However, the Mexican horror picture didn’t gather full steam until 1957. In the same year that Britain’s Hammer Studios began to reinvent the horror film via a series of gory, gaudy colour productions beginning with Terence Fisher’s The Curse of Frankenstein, Mexican filmmakers delivered a glut of black and white horror pictures. These included the Aztec Mummy trilogy (Guillermo Calderon’s La momia azteca/The Aztec Mummy, and Rafael Portillo’s La maldición de la momia azteca/The Curse of the Aztec Mummy and La momia azteca contra el robot humano/The Aztec Mummy Against the Humanoid Robot), and Fernando Méndez’s El vampiro (The Vampire) and its sequel El ataúd del Vampiro (The Vampire’s Coffin).

For his part, Urueta directed a significant number of the most memorable Mexican horror films of the 1950s and 1960s. Particularly notable amongst his filmography during this era are El espejo de la bruja (The Witch’s Mirror, 1962), El baròn del terror (Brainiac, 1962) and La cabeza viviente (The Living Head, 1963). All photographed in stark monochrome, some of these films have an ‘everything but the kitchen sink’ approach to narrative. Opening with a montage of woodcuts depicting the activities of witches (accompanied by a male voiceover which outlines the various ‘crimes’ of witches – ‘They swear in the name of Satan, […] they feed on carrion and hanged men’s corpses, they kill with poisons and spells’), El espejo de la bruja begins in a huge castle-like structure where Elena (Dina de Marco) conspires with her godmother Sara (Isabela Corona), a sorceress who uses a huge mirror to foretell the future. Sara warns Elena that Elena’s husband, Eduardo (Armando Calvo), means to murder her so that he may marry his mistress Deborah (Rosita Arenas). When Eduardo carries out his plan, with the aid of Sara’s satanic spells, Elena enacts supernatural revenge upon Deborah, leaving her successor badly burnt and disfigured. Eduardo, a scientist, keeps Deborah’s face and hands bandaged, and embarks on a mission to return her to her former beauty. To do this, he steals the corpses of young women, plotting to graft a new face onto his love and transplant onto her wrists a new pair of hands. Soon, Eduardo progresses to murder, abducting a young woman who is in a cataleptic coma with the intention of stealing her face and hands. ‘From the wastes of death I am contriving life’, he rants. What begins as a story of Elena’s relationship with her sinister godmother Sara, becomes with the arrival of the naïve Deborah a story that draws on the myth of Bluebeard (or perhaps, Daphne Du Maurier’s Rebecca) before evolving into a tale of supernatural revenge that seems to allude to Italian filmmaker Mario Bava’s iconic Gothic horror film La maschera del demonio (Mask of Satan/Black Sunday, 1960). In its final third, the film segues into a mad scientist story which parallels Georges Franju’s Les yeux sans visage (Eyes Without a Face, 1960).

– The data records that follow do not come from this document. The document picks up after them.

(* ===== verification/Json.v ===== *)
(** * Json: the documents Center watches

    Watched resources are [serde_json::Value]s.  The library is not part of the
    repository; this file fixes the data type of its values and the accessors
    the runtime uses on them ([get], [pointer], [as_str], [as_object_mut] and
    [remove]), on which the read model and the override store are built. *)

From S2P Require Import Prelude.

Inductive Value : Type :=
| Null
| Bool (b : bool)
| Number (repr : string)
| Str (s : string)
| Array (items : list Value)
| Object (fields : list (string * Value)).

Fixpoint field (key : string) (fields : list (string * Value)) : option Value :=
  match fields with
  | [] => None
  | (k, v) :: fields => if String.eqb k key then Some v else field key fields
  end.

Fixpoint field_remove (key : string) (fields : list (string * Value)) :
    list (string * Value) :=
  match fields with
  | [] => []
  | (k, v) :: fields =>
      if String.eqb k key then field_remove key fields
      else (k, v) :: field_remove key fields
  end.

Fixpoint field_update (key : string) (f : Value → Value)
    (fields : list (string * Value)) : list (string * Value) :=
  match fields with
  | [] => []
  | (k, v) :: fields =>
      if String.eqb k key then (k, f v) :: fields else (k, v) :: field_update key f fields
  end.

Definition as_str (v : Value) : option string :=
  match v with Str s => Some s | _ => None end.
Definition as_object (v : Value) : option (list (string * Value)) :=
  match v with Object m => Some m | _ => None end.
Definition get (key : string) (v : Value) : option Value :=
  match v with Object m => field key m | _ => None end.

(** [pointer("/a/b/c")] as the list of its tokens.  None of the tokens the code
    uses is an array index, so an array on the path yields nothing. *)
Fixpoint pointer (path : list string) (v : Value) : option Value :=
  match path with
  | [] => Some v
  | key :: path => get key v ≫= pointer path
  end.

(** [pointer_mut(path)] followed by a mutation of the value found there. *)
Fixpoint pointer_update (path : list string) (f : Value → Value) (v : Value) : Value :=
  match path with
  | [] => f v
  | key :: path =>
      match v with
      | Object m => Object (field_update key (pointer_update path f) m)
      | _ => v
      end
  end.

Definition pointer_str (path : list string) (v : Value) : option string :=
  pointer path v ≫= as_str.

(** ** Lemmas on fields *)

Lemma field_update_eq key f m :
  field key (field_update key f m) = f <$> field key m.
Proof.
  induction m as [|[k v] m IH]; [done|]. simpl.
  destruct (String.eqb k key) eqn:E; simpl; by rewrite E.
Qed.

Lemma field_update_ne key key' f m :
  key ≠ key' → field key (field_update key' f m) = field key m.
Proof.
  intros Hne. induction m as [|[k v] m IH]; [done|]. simpl.
  destruct (String.eqb k key') eqn:E; simpl; [|by rewrite IH].
  apply String.eqb_eq in E as ->.
  destruct (String.eqb key' key) eqn:E'; [|done]. apply String.eqb_eq in E'. congruence.
Qed.

Lemma field_remove_eq key m : field key (field_remove key m) = None.
Proof.
  induction m as [|[k v] m IH]; [done|]. simpl.
  destruct (String.eqb k key) eqn:E; simpl; by rewrite ?E.
Qed.

Lemma field_remove_ne key key' m :
  key ≠ key' → field key (field_remove key' m) = field key m.
Proof.
  intros Hne. induction m as [|[k v] m IH]; [done|]. simpl.
  destruct (String.eqb k key') eqn:E; simpl; [|by rewrite IH].
  apply String.eqb_eq in E as ->.
  destruct (String.eqb key' key) eqn:E'; [|done]. apply String.eqb_eq in E'. congruence.
Qed.

(** The value below an updated pointer is the updated value. *)
Lemma pointer_update_eq path path' f v :
  pointer (path ++ path') (pointer_update path f v)
  = (pointer path v ≫= λ w, pointer path' (f w)).
Proof.
  revert v. induction path as [|key path IH]; intros v; [done|]. simpl.
  destruct v as [| | | | |m]; try done. simpl. rewrite field_update_eq.
  destruct (field key m) as [w|]; [|done]. simpl. apply IH.
Qed.

#[export] Hint Rewrite field_update_eq field_remove_eq pointer_update_eq : center.
(* ===== verification/MetadataStore.v ===== *)
(** * MetadataStore: region-route overrides across controllers

    [crates/center-runtime/src/metadata_store.rs]: the production
    [CenterConfHandler].  The store maps a key [namespace/name] to the
    documents of type [RegionRouteOverride] that the controllers contribute.
    The main theorems relate it to the caches that feed it: after a full list,
    and after every batch with distinct keys, the rows of a controller are
    exactly the override documents of its cache. *)

From S2P Require Import Prelude Json WatchCache.

Abbreviation WatchedConfigData := Value.

(** [impl ConfigTyped for serde_json::Value] ([watch_cache/mod.rs]). *)
#[export] Instance Value_config_typed : ConfigTyped Value :=
  pointer_str ["spec"; "data"; "type"].

Abbreviation override_map := (gmap string (gmap string Value)).

Record CenterRegionRouteOverrideView := {
  ov_namespace : string;
  ov_name : string;
  ov_controllers : gmap string Value;
}.

(** ** Operations *)

Definition remove_override_key_for_controller (key controller_id : string)
    (m : override_map) : override_map :=
  match m !! key with
  | Some controllers =>
      let controllers := delete controller_id controllers in
      if bool_decide (controllers = ∅) then delete key m else <[key := controllers]> m
  | None => m
  end.

Definition remove_controller_from_override_map (controller_id : string)
    (m : override_map) : override_map :=
  omap (λ controllers : gmap string Value,
          let controllers := delete controller_id controllers in
          if bool_decide (controllers = ∅) then None else Some controllers) m.
(* ===== verification/ReadModel.v ===== *)
(** * ReadModel: redacted reads over the watch caches

    [crates/center-runtime/src/watch_cache/read_model.rs]: the rows the admin
    API serves.  A document whose type is not on a fixed allow list loses its
    [/spec/data/config] before it leaves the cache. *)

From S2P Require Import Prelude Json WatchCache MetadataStore.

Definition CONFIG_PASSTHROUGH_TYPES : list string :=
  ["IpList"; "KeyList"; "Selector"; "RegionRouteOverride"; "ProxyProtocolTrust"; "WafPolicy"].

Record ConfigDataEntry := {
  en_controller_id : string;
  en_namespace : string;
  en_name : string;
  en_config_type : string;
  en_doc : Value;
}.

Definition split_key (key : string) : string * string :=
  match split_once slash key with
  | Some (namespace, name) => (namespace, name)
  | None => ("", key)
  end.

(** [data.remove("config")] when the value is an object. *)
Definition remove_config (v : Value) : Value :=
  match v with
  | Object m => Object (field_remove "config" m)
  | _ => v
  end.

Definition redact (v : Value) (config_type : string) : Value :=
  if bool_decide (config_type ∈ CONFIG_PASSTHROUGH_TYPES) then v
  else pointer_update ["spec"; "data"] remove_config v.

Definition build_entry (controller_id key : string) (v : Value) : ConfigDataEntry :=
  let '(namespace, name) := split_key key in
  let config_type := default "Unknown" (config_type v) in
  {| en_controller_id := controller_id; en_namespace := namespace; en_name := name;
     en_config_type := config_type; en_doc := redact v config_type |}.

(** Rust's [Ord] on tuples of strings. *)
Definition cmp_then (c d : comparison) : comparison :=
  match c with Eq => d | _ => c end.
Definition entry_cmp2 (a b : ConfigDataEntry) : comparison :=
  cmp_then (String.compare (en_namespace a) (en_namespace b))
    (String.compare (en_name a) (en_name b)).
Definition entry_cmp3 (a b : ConfigDataEntry) : comparison :=
  cmp_then (entry_cmp2 a b) (String.compare (en_controller_id a) (en_controller_id b)).
Definition entry_le2 (a b : ConfigDataEntry) : Prop := entry_cmp2 a b ≠ Gt.
Definition entry_le3 (a b : ConfigDataEntry) : Prop := entry_cmp3 a b ≠ Gt.
#[export] Instance entry_le2_dec a b : Decision (entry_le2 a b).
Proof. unfold entry_le2. apply _. Defined.
#[export] Instance entry_le3_dec a b : Decision (entry_le3 a b).
Proof. unfold entry_le3. apply _. Defined.

Definition type_matches (type_filter : option string) (e : ConfigDataEntry) : bool :=
  match type_filter with
  | None => true
  | Some wanted => String.eqb (en_config_type e) wanted
  end.

Definition list_entries (controller_id_hint : string) (type_filter : option string)
    (c : CacheState Value) : list ConfigDataEntry :=
  merge_sort entry_le2
    (base.filter (λ e, type_matches type_filter e = true)
      ((λ kv, build_entry controller_id_hint kv.1 kv.2) <$> map_to_list (data c))).

Definition raw_entry (key : string) (c : CacheState Value) : option Value := data c !! key.

Definition list_all (type_filter : option string) (w : sync_client) : list ConfigDataEntry :=
  merge_sort entry_le3
    (kv ← map_to_list (caches w); list_entries kv.1 type_filter (cache_at kv.2 w)).

Definition raw_document (controller_id key : string) (w : sync_client) : option Value :=
  r ← get_if_present controller_id w; raw_entry key (cache_at r w).

Definition cached_server_id (controller_id : string) (w : sync_client) : option string :=
  r ← get_if_present controller_id w;
  let server_id := get_server_id r w in
  if is_empty server_id then None else Some server_id.

(** ** Lemmas *)

#[export] Instance entry_le2_total : Total entry_le2.
Proof.
  intros a b. unfold entry_le2, entry_cmp2.
  rewrite (String.compare_antisym (en_namespace b)), (String.compare_antisym (en_name b)).
  destruct (String.compare (en_namespace a) (en_namespace b)); simpl; [|naive_solver..].
  destruct (String.compare (en_name a) (en_name b)); simpl; naive_solver.
Qed.

#[export] Instance entry_le3_total : Total entry_le3.
Proof.
  intros a b. unfold entry_le3, entry_cmp3, entry_cmp2.
  rewrite (String.compare_antisym (en_namespace b)), (String.compare_antisym (en_name b)),
    (String.compare_antisym (en_controller_id b)).
  destruct (String.compare (en_namespace a) (en_namespace b)); simpl; [|naive_solver..].
  destruct (String.compare (en_name a) (en_name b)); simpl; [|naive_solver..].
  destruct (String.compare (en_controller_id a) (en_controller_id b)); simpl; naive_solver.
Qed.

Lemma elem_of_list_entries cid f c e :
  e ∈ list_entries cid f c ↔
  type_matches f e = true ∧ ∃ k v, data c !! k = Some v ∧ e = build_entry cid k v.
Proof.
  unfold list_entries. rewrite merge_sort_Permutation, list_elem_of_filter, list_elem_of_fmap.
  split.
  - intros [Hf ([k v]&->&Hin%elem_of_map_to_list)]. eauto.
  - intros [Hf (k&v&Hk&->)]. split; [done|]. exists (k, v).
    by rewrite elem_of_map_to_list.
Qed.

(** What redaction leaves of a document. *)
Lemma redact_config v t :
  t ∉ CONFIG_PASSTHROUGH_TYPES → pointer ["spec"; "data"; "config"] (redact v t) = None.
Proof.
  intros Ht. unfold redact. rewrite bool_decide_eq_false_2 by done.
  change ["spec"; "data"; "config"] with (["spec"; "data"] ++ ["config"]).
  rewrite pointer_update_eq. destruct (pointer ["spec"; "data"] v) as [w|]; [|done]. simpl.
  destruct w; simpl; try done. by rewrite field_remove_eq.
Qed.

Lemma redact_other v t key :
  key ≠ "config" →
  pointer ["spec"; "data"; key] (redact v t) = pointer ["spec"; "data"; key] v.
Proof.
  intros Hne. unfold redact. case_bool_decide; [done|].
  change ["spec"; "data"; key] with (["spec"; "data"] ++ [key]).
  rewrite pointer_update_eq. 
  assert (Hp : pointer (["spec"; "data"] ++ [key]) v
               = pointer ["spec"; "data"] v ≫= pointer [key]).
  { simpl. destruct (get "spec" v) as [x|]; simpl; [|done]. by destruct (get "data" x). }
  rewrite Hp. destruct (pointer ["spec"; "data"] v) as [w|]; [|done]. simpl.
  destruct w; simpl; try done. by rewrite field_remove_ne.
Qed.

Lemma redact_top v t key :
  key ≠ "spec" → get key (redact v t) = get key v.
Proof.
  intros Hne. unfold redact. case_bool_decide; [done|].
  destruct v; simpl; try done. by rewrite field_update_ne.
Qed.

(** ** Properties *)

(** Fail-closed redaction of the global read model: a row whose type is
    not one of the pass-through types (a mistyped, unknown or missing type
    included) carries no [/spec/data/config]; the type discriminator, every
    other field of [/spec/data] and every top-level field but [spec] are those
    of the cached document; and a row of a pass-through type is the cached
    document itself. *)
Theorem list_all_redacts f w e :
  e ∈ list_all f w →
  ∃ r k v, caches w !! en_controller_id e = Some r ∧ data (cache_at r w) !! k = Some v
    ∧ (en_config_type e ∉ CONFIG_PASSTHROUGH_TYPES →
         pointer ["spec"; "data"; "config"] (en_doc e) = None)
    ∧ (en_config_type e ∈ CONFIG_PASSTHROUGH_TYPES → en_doc e = v)
    ∧ en_config_type e = default "Unknown" (config_type v)
    ∧ (∀ key, key ≠ "config" →
         pointer ["spec"; "data"; key] (en_doc e) = pointer ["spec"; "data"; key] v)
    ∧ (∀ key, key ≠ "spec" → get key (en_doc e) = get key v).
Proof.
  unfold list_all. rewrite merge_sort_Permutation, list_elem_of_bind.
  intros ([cid r]&Hin&Hc%elem_of_map_to_list). simpl in Hin.
  apply elem_of_list_entries in Hin as [_ (k&v&Hk&->)]. exists r, k, v.
  unfold build_entry. destruct (split_key k) as [ns n]. simpl.
  split_and!; [done|done|apply redact_config| |done|apply redact_other|apply redact_top].
  intros Ht. unfold redact. by rewrite bool_decide_eq_true_2.
Qed.

Definition demo_misc : Value :=
  Object [("metadata", Object [("namespace", Str "ns"); ("name", Str "m")]);
          ("spec", Object [("data", Object [("type", Str "misc"); ("config", Str "secret")])])].
Definition demo_read : sync_client :=
  (replace_all 0 [("ns/m", demo_misc)] 5 "srv" 10
     (get_or_create "c1/edge" (registry_new ∅)).2).2.
Definition demo_row : ConfigDataEntry := {|
  en_controller_id := "c1/edge"; en_namespace := "ns"; en_name := "m";
  en_config_type := "misc";
  en_doc := Object [("metadata", Object [("namespace", Str "ns"); ("name", Str "m")]);
                    ("spec", Object [("data", Object [("type", Str "misc")])])] |}.

Lemma list_all_redacts_witness :
  demo_row ∈ list_all None demo_read
  ∧ pointer ["spec"; "data"; "config"] (en_doc demo_row) = None.
Proof.
  assert (Hin : demo_row ∈ list_all None demo_read).
  { vm_compute. left. }
  split; [exact Hin|].
  destruct (list_all_redacts None demo_read demo_row Hin) as (r&k&v&_&_&Hred&_).
  apply Hred. refine (bool_decide_eq_false_1 _ _). vm_compute. reflexivity.
Defined.

(** The global listing is sorted by namespace, name and controller, and
    holds a row exactly for the documents of the registered caches that match
    the type filter. *)
Theorem list_all_sorted_complete f w :
  Sorted entry_le3 (list_all f w)
  ∧ ∀ e, e ∈ list_all f w ↔
      type_matches f e = true ∧
      ∃ cid r k v, caches w !! cid = Some r ∧ raw_document cid k w = Some v
                   ∧ e = build_entry cid k v.
Proof.
  split; [apply Sorted_merge_sort, _|]. intros e. unfold list_all, raw_document, get_if_present.
  rewrite merge_sort_Permutation, list_elem_of_bind. split.
  - intros ([cid r]&Hin&Hc%elem_of_map_to_list). simpl in Hin.
    apply elem_of_list_entries in Hin as [Hf (k&v&Hk&->)]. split; [done|].
    exists cid, r, k, v. split_and!; [done| |done]. rewrite Hc. done.
  - intros [Hf (cid&r&k&v&Hc&Hraw&->)]. exists (cid, r).
    split; [|by apply elem_of_map_to_list]. simpl. apply elem_of_list_entries.
    rewrite Hc in Hraw. simpl in Hraw. split; [done|]. by exists k, v.
Qed.
(** Documents with a name the API server accepts: no surrounding white space,
    and no separator when the document has no namespace. *)
Definition clean_doc (v : Value) : bool :=
  match pointer_str ["metadata"; "name"] v with
  | Some name =>
      String.eqb (str_trim name) name
      && match pointer_str ["metadata"; "namespace"] v with
         | Some _ => true
         | None => negb (str_mem slash name)
         end
  | None => true
  end.

Lemma resource_key_keyed v k : clean_doc v = true → resource_key v = Some k → keyed k v.
Proof.
  unfold clean_doc, resource_key, keyed, override_key, pointer_str.
  destruct v as [| | | | |m]; try done. simpl.
  destruct (field "metadata" m) as [[| | | | |md]|]; try done. simpl.
  destruct (field "name" md) as [[| | |name| |]|]; try done. simpl.
  intros [Ht%String.eqb_eq Hns]%andb_true_iff. rewrite Ht.
  destruct (is_empty name); [done|]. intros [= <-].
  destruct (field "namespace" md) as [[| | |ns| |]|]; simpl in *;
    first [done|by apply negb_true_iff].
Qed.

(** One step of a session of controller [cid]: a list or an event response for
    its attached cache, or a new watch request.  Documents are clean and an
    event batch names each key once. *)
Inductive watch_step (cid : string) : watch_ctx → watch_ctx → Prop :=
| ws_list r now resp x :
    caches (wx_client x) !! cid = Some r →
    (∀ items, from_slice_items (wl_data resp) = Some items →
              Forall (λ v, clean_doc v = true) items) →
    watch_step cid x (apply_watch_list from_slice_items r now resp x).2
| ws_event r now resp x :
    caches (wx_client x) !! cid = Some r →
    (∀ raws evs, from_str_events (we_data resp) = Some raws → Forall2 decodes raws evs →
                 Forall (λ ev, clean_doc (ev_data ev) = true) evs
                 ∧ NoDup (ev_key <$> evs)) →
    watch_step cid x (apply_watch_event from_str_events from_str_value r now resp x).2
| ws_re_watch new_id x :
    watch_step cid x
      (mkCtx (wx_client x) (re_watch new_id (wx_watch x)).2 (wx_metrics x)).

Lemma apply_watch_list_sync cid r now resp x :
  caches (wx_client x) !! cid = Some r →
  (∀ items, from_slice_items (wl_data resp) = Some items →
            Forall (λ v, clean_doc v = true) items) →
  rtc sync_step (wx_client x)
    (wx_client (apply_watch_list from_slice_items r now resp x).2).
Proof.
  intros Hr Hc. destruct x as [w s ms]. unfold apply_watch_list. simpl in *.
  destruct (negb _); [apply rtc_refl|]. destruct (is_terminated s); [apply rtc_refl|].
  destruct (from_slice_items (wl_data resp)) as [items|]; [|apply rtc_refl].
  pose proof (list_batch items) as Hb. simpl in Hb.
  generalize dependent (foldl list_item (mkListAcc [] ∅ 0 0) items). intros a Hb.
  destruct (_ || _)%Z; [apply rtc_refl|]. destruct Hb as (<-&Hk&_).
  assert (Hst : sync_step w (replace_all r (la_keyed a) (wl_sync_version resp)
                               (wl_server_id resp) now w).2).
  { eapply ss_replace_all; [done|]. specialize (Hc _ eq_refl).
    rewrite Forall_fmap in Hc. unfold keyed_docs in Hk. rewrite Forall_forall in *.
    intros kv Hin. apply resource_key_keyed; [by apply Hc|by apply Hk]. }
  destruct (replace_all _ _ _ _ _ _) as [[] w'] eqn:E; by apply rtc_once.
Qed.

Lemma decodes_keyed raws evs :
  Forall2 decodes raws evs → Forall (λ ev, clean_doc (ev_data ev) = true) evs →
  Forall (λ ev, keyed (ev_key ev) (ev_data ev)) evs.
Proof.
  induction 1 as [|raw ev raws evs (_&_&Hk) _ IH]; intros Hc; [done|].
  apply Forall_cons in Hc as [Hc Hcs]. constructor; [by apply resource_key_keyed|auto].
Qed.

Lemma apply_watch_event_sync cid r now resp x :
  caches (wx_client x) !! cid = Some r →
  (∀ raws evs, from_str_events (we_data resp) = Some raws → Forall2 decodes raws evs →
               Forall (λ ev, clean_doc (ev_data ev) = true) evs ∧ NoDup (ev_key <$> evs)) →
  rtc sync_step (wx_client x)
    (wx_client (apply_watch_event from_str_events from_str_value r now resp x).2).
Proof.
  intros Hr Hc. destruct x as [w s ms]. unfold apply_watch_event. simpl in *.
  destruct (negb _); [apply rtc_refl|]. destruct (is_terminated s); [apply rtc_refl|].
  destruct (negb _).
  { destruct (String.eqb _ _); [apply rtc_once, ss_set_stale|apply rtc_refl]. }
  destruct (match fw_server_id s with Some _ => _ | None => _ end); [apply rtc_refl|].
  destruct (from_str_events (we_data resp)) as [raws|]; [|apply rtc_refl].
  pose proof (event_batch from_str_value raws) as Hb. simpl in Hb.
  generalize dependent (foldl (event_item from_str_value) (mkEventAcc [] 0 0 0) raws).
  intros a Hb. destruct (_ || _)%Z; [apply rtc_refl|].
  destruct (_ && _)%Z; [apply rtc_refl|]. case_bool_decide; [apply rtc_refl|].
  destruct (Hc raws _ eq_refl Hb) as [Hcl Hnd].
  assert (Hst : sync_step w (apply_events r (ea_events a) (we_sync_version resp)
                               (we_server_id resp) now w).2)
    by (eapply ss_apply_events; [done..|by eapply decodes_keyed]).
  destruct (apply_events _ _ _ _ _ _) as [[] w'] eqn:E; by apply rtc_once.
Qed.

El espejo de la bruja (1962)

El baròn del terror is equally off-the-wall. The film begins in 1661 with the trial and execution, by members of the Mexican Inquisition, of heretic Baron Vitelius Destera (producer Abel Salazar), a necromancer and philanderer – despite protestations from a character witness, Marcos Miranda (Rubén Rojo), that Vitelius is both a scientist and a philanthropist, in regards his charitable works with the indigenous Indio population. As Destera is burnt at the stake, a comet passes Earth, and Destera vows to return in 300 years, when the comet is next due to pass through the Earth’s orbit, in order to take revenge on the descendants of his persecutors. In 1961, astronomy students Reinaldo Miranda, a descendant of Marcos Miranda (also played by Rubén Rojo), and Victoria (Rosa Maria Gallardo) eagerly await this comet, which crashes to Earth. From the comet emerges a hideous monster, with claw-like hands, a groteseque head that pulsates and a long serpent’s tongue. This creature transforms in the blink of an eye into Destera, who has returned to wage his campaign of terror against the descendants of the members of the Inquisition that sentenced him.

What’s interesting about El baròn del terror is that, like some of its contemporaries, it examines Mexico’s colonial past as the source of the present-day horrors that form the main focus of the narrative. In the film’s opening sequence, Destera is depicted somewhat sympathetically – judged by members of the Mexican Inquisition, who seem more outraged by Destera’s dalliances with their wives than with his necromancy, Destera’s ‘heresy’ also seems to spring form his association with the Indio population. Perhaps his necromancy is an outgrowth of his association with the Indio community. Certainly, upon his return to Earth in 1961, Destera has powers of hypnosis and is able to turn these against his victims, causing them to freeze in their tracks. (This power of hypnosis is communicated, quite simply, via close-ups of Abel Salazar’s face as a light is flashed onto it.) Destera throws a party and invites his victims to it, then attacks them in couples – freezing the male of each pair with his hypnotic powers before transforming into his hideous alternate form, using his serpent’s tongue to pierce the necks of their wives/lovers and suck their brains out. Later in the film, it is revealed Destera has been keeping a stock of brains locked in a cabinet, and he tucks into these with a spoon. (There is also a darkly comical scene which features two bumbling detectives – who nevertheless by the end of the picture manage to procure flamethrowers with which they confront Destera – ordering brain tacos.) Destera’s revenge, it seems, is as focused on the sexual humiliation of the male descendants of his persecutors through the ‘seduction’ of their wives and lovers whilst they are ‘frozen’ to the spot. The film is filled with bizarre, sometimes gruesome imagery rendered via some quite beautiful black and white photography.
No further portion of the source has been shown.